§ WHAT TO DO
Would you repeat all the lines below, exactly as they stand?

§ GIVEN ENTRIES

Fixpoint startswith (p s : str) : bool :=
  match p, s with
  | [], _ => true
  | a :: p', b :: s' => Ascii.eqb a b && startswith p' s'
  | _ :: _, [] => false
  end.

Definition endswith (p s : str) : bool := startswith (rev p) (rev s).

(** [p in s] *)
Fixpoint contains (p s : str) : bool :=
  startswith p s ||
  match s with
  | [] => false
  | _ :: t => contains p t
  end.

(** [s.split(sep)[-1]] for a one-character separator. *)
Fixpoint split_last (sep : ascii) (s : str) : str :=
  match s with
  | [] => []
  | c :: t =>
      if existsb (Ascii.eqb sep) t then split_last sep t
      else if Ascii.eqb c sep then t else s
  end.

(** [str(n)] for an integer. *)
Definition str_of_Z (z : Z) : str :=
  L (NilZero.string_of_int (Z.to_int z)).

(** ** Python [re]: a backtracking matcher

    [matches r s] lists, in the order a backtracking matcher tries them,
    the remainders of [s] after each way [r] can match a prefix of [s];
    the head of the list is the match Python reports at that position.
    Quantifiers are greedy. *)

Inductive regex : Type :=
| Chr (p : ascii -> bool)
| Seq (a b : regex)
| Opt (a : regex)
| Star (a : regex)
| Eol.

Fixpoint star_run (step : str -> list str) (fuel : nat) (s : str)
  : list str :=
  match fuel with
  | O => [s]
  | S n =>
      flat_map (star_run step n)
               (filter (fun t => length t <? length s) (step s))
      ++ [s]
  end.

Fixpoint matches (r : regex) (s : str) : list str :=
  match r with
  | Chr p =>
      match s with
      | c :: t => if p c then [t] else []
      | [] => []
      end
  | Seq a b => flat_map (matches b) (matches a s)
  | Opt a => matches a s ++ [s]
  | Star a => star_run (matches a) (length s) s
  | Eol =>
      match s with
      | [] => [s]
      | [c] => if Ascii.eqb c nl then [s] else []
      | _ => []
      end
  end.

(** A literal, read case-sensitively or under [re.IGNORECASE]. *)
Fixpoint lit (s : str) (rest : regex) : regex :=
  match s with
  | [] => rest
  | c :: t => Seq (Chr (Ascii.eqb c)) (lit t rest)
  end.

Fixpoint lit_i (s : str) (rest : regex) : regex :=
  match s with
  | [] => rest
  | c :: t =>
      Seq (Chr (fun x => Ascii.eqb (lower_char x) (lower_char c)))
          (lit_i t rest)
  end.

Definition ws : regex := Star (Chr is_space).
Definition Plus (a : regex) : regex := Seq a (Star a).

(** The first match of [r] at the start of [s], as the matched text's
    length. *)
Definition match_len (r : regex) (s : str) : option nat :=
  match matches r s with
  | t :: _ => Some (length s - length t)
  | [] => None
  end.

§ SOLUTION FOR THIS EXERCISE
Fixpoint startswith (p s : str) : bool :=
  match p, s with
  | [], _ => true
  | a :: p', b :: s' => Ascii.eqb a b && startswith p' s'
  | _ :: _, [] => false
  end.

Definition endswith (p s : str) : bool := startswith (rev p) (rev s).

(** [p in s] *)
Fixpoint contains (p s : str) : bool :=
  startswith p s ||
  match s with
  | [] => false
  | _ :: t => contains p t
  end.

(** [s.split(sep)[-1]] for a one-character separator. *)
Fixpoint split_last (sep : ascii) (s : str) : str :=
  match s with
  | [] => []
  | c :: t =>
      if existsb (Ascii.eqb sep) t then split_last sep t
      else if Ascii.eqb c sep then t else s
  end.

(** [str(n)] for an integer. *)
Definition str_of_Z (z : Z) : str :=
  L (NilZero.string_of_int (Z.to_int z)).

(** ** Python [re]: a backtracking matcher

    [matches r s] lists, in the order a backtracking matcher tries them,
    the remainders of [s] after each way [r] can match a prefix of [s];
    the head of the list is the match Python reports at that position.
    Quantifiers are greedy. *)

Inductive regex : Type :=
| Chr (p : ascii -> bool)
| Seq (a b : regex)
| Opt (a : regex)
| Star (a : regex)
| Eol.

Fixpoint star_run (step : str -> list str) (fuel : nat) (s : str)
  : list str :=
  match fuel with
  | O => [s]
  | S n =>
      flat_map (star_run step n)
               (filter (fun t => length t <? length s) (step s))
      ++ [s]
  end.

Fixpoint matches (r : regex) (s : str) : list str :=
  match r with
  | Chr p =>
      match s with
      | c :: t => if p c then [t] else []
      | [] => []
      end
  | Seq a b => flat_map (matches b) (matches a s)
  | Opt a => matches a s ++ [s]
  | Star a => star_run (matches a) (length s) s
  | Eol =>
      match s with
      | [] => [s]
      | [c] => if Ascii.eqb c nl then [s] else []
      | _ => []
      end
  end.

(** A literal, read case-sensitively or under [re.IGNORECASE]. *)
Fixpoint lit (s : str) (rest : regex) : regex :=
  match s with
  | [] => rest
  | c :: t => Seq (Chr (Ascii.eqb c)) (lit t rest)
  end.

Fixpoint lit_i (s : str) (rest : regex) : regex :=
  match s with
  | [] => rest
  | c :: t =>
      Seq (Chr (fun x => Ascii.eqb (lower_char x) (lower_char c)))
          (lit_i t rest)
  end.

Definition ws : regex := Star (Chr is_space).
Definition Plus (a : regex) : regex := Seq a (Star a).

(** The first match of [r] at the start of [s], as the matched text's
    length. *)
Definition match_len (r : regex) (s : str) : option nat :=
  match matches r s with
  | t :: _ => Some (length s - length t)
  | [] => None
  end.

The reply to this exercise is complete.